— DATA PROVIDED —
Class PosixReliable := {
  healthy : sys → Prop;
  stat_healthy p s : healthy s → healthy (stat p s).2 ∧ ∀ e, (stat p s).1 = inl e → e = ENOENT;
  access_healthy p s : healthy s → healthy (access p s).2 ∧ (access p s).1 = (true, true);
  open_write_healthy p s : healthy s → healthy (fopen_write p s).2 ∧ (fopen_write p s).1 = inr tt;
  write_healthy p t s : healthy s → healthy (fwrite p t s).2 ∧ (fwrite p t s).1 = Z.of_nat (String.length t);
  flush_healthy p s : healthy s → healthy (fflush p s).2 ∧ (fflush p s).1 = true;
  fsync_healthy p s : healthy s → healthy (fsync p s).2 ∧ (fsync p s).1 = true;
  chown_healthy p u g s : healthy s → healthy (chown p u g s).2 ∧ (chown p u g s).1 = true;
  chmod_healthy p m s : healthy s → healthy (ChangeModeFile p m s).2 ∧ (ChangeModeFile p m s).1 = true;
  open_read_healthy p s : healthy s → is_Some (contents s !! p) →
    healthy (fopen_read p s).2 ∧ (fopen_read p s).1 = inr tt;
  size_healthy p s t : healthy s → contents s !! p = Some t →
    healthy (ftell_end p s).2 ∧ (ftell_end p s).1 = Z.of_nat (String.length t);
  read_healthy p s t : healthy s → contents s !! p = Some t →
    healthy (fread p (Z.of_nat (String.length t)) s).2 ∧ (fread p (Z.of_nat (String.length t)) s).1 = t;
  rename_healthy p q s : healthy s → is_Some (contents s !! p) →
    healthy (renameat2 p q s).2 ∧ (renameat2 p q s).1 = None;
  mkdir_healthy p s : healthy s → healthy (ForceCreateDirectory p s).2 ∧ (ForceCreateDirectory p s).1 = true;
  chmod_dir_healthy p m s : healthy s →
    healthy (ChangeModeDirectory p m s).2 ∧ (ChangeModeDirectory p m s).1 = true;
  statvfs_healthy p s : healthy s → healthy (statvfs p s).2 ∧ ∃ b a, (statvfs p s).1 = Some (b, a) ∧
    MAX_FILE_SIZE + BUFF_FILE_SIZE < (b * a) `mod` 2 ^ 64;
  realpath_healthy p s : healthy s → healthy (realpath p s).2;
  open_dir_healthy p s : healthy s → healthy (open_directory p s).2;
  get_flags_healthy fd s : healthy s → healthy (ioctl_get_flags fd s).2;
  set_flags_healthy fd f s : healthy s → healthy (ioctl_set_flags fd f s).2;
}.
End Reliable.
Arguments PosixReliable {_} _.

Section Succeeding.
Context {cfg : OsConfig} {cjson : CJsonLib} {posix : Posix} {posixlaws : PosixLaws} {posixok : PosixReliable posixlaws}.

Definition world_ok (w : FileWorld) : Prop := healthy (os w).

(** A computation of which the state stays healthy. *)
Definition stays_ok {A} (m : M FileWorld A) : Prop := preserves world_ok m.

Lemma on_os_ok {A} (f : sys → A * sys) : (∀ s, healthy s → healthy (f s).2) → stays_ok (on_os f).
Proof. intros Hf w Hw. unfold on_os. specialize (Hf (os w) Hw). by destruct (f (os w)). Qed.

(** A call and its answer on a healthy device. *)
Lemma wp_on_os_ok {A} (f : sys → A * sys) a (Q : result A → FileWorld → Prop) w :
  healthy (f (os w)).2 ∧ (f (os w)).1 = a →
  (∀ s, f (os w) = (a, s) → healthy s → Q (Ok a) (set_os s w)) → wp (on_os f) Q w.
Proof.
  intros [Hh Ha] HQ. apply wp_on_os. intros a' s E. rewrite E in Hh, Ha. cbn in *. subst a'. by apply HQ.
Qed.

Lemma FileExists_ok p w :
  world_ok w → wp (FileExists p) (λ r w', world_ok w' ∧ contents (os w') = contents (os w) ∧
    g_rwLockMap w' = g_rwLockMap w ∧ r = Ok (bool_decide (is_Some (contents (os w) !! p)))) w.
Proof.
  intros Hw. unfold FileExists. cbn [RETRY_TIMES mretry]. apply wp_bind, wp_bind, wp_on_os. intros r s E.
  pose proof (stat_keeps p (os w)) as Hk. destruct (stat_healthy p (os w) Hw) as [Hh He]. rewrite E in Hk, Hh, He.
  cbn in Hk, Hh, He. destruct r as [e|kind].
  - rewrite (He e eq_refl). cbn. apply wp_ret, wp_ret. split_and!; [done..|]. f_equal.
    rewrite (stat_absent p (os w) s); [done|]. rewrite E. by rewrite (He e eq_refl).
  - apply wp_ret, wp_ret. split_and!; [done..|]. f_equal. apply bool_decide_ext. split.
    + intros ->. by eapply stat_regular.
    + intros [t Ht]. destruct (decide (kind = S_ISREG)) as [|Hne]; [done|].
      by rewrite (stat_other _ _ _ _ E Hne) in Ht.
Qed.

— INSTRUCTIONS TO FOLLOW —
Everything from the line with "- apply wp_ret, wp_ret." to the end of the listing above is to be set down exactly, both ends included.

— COMPLETED TASK —
  - apply wp_ret, wp_ret. split_and!; [done..|]. f_equal. apply bool_decide_ext. split.
    + intros ->. by eapply stat_regular.
    + intros [t Ht]. destruct (decide (kind = S_ISREG)) as [|Hne]; [done|].
      by rewrite (stat_other _ _ _ _ E Hne) in Ht.
Qed.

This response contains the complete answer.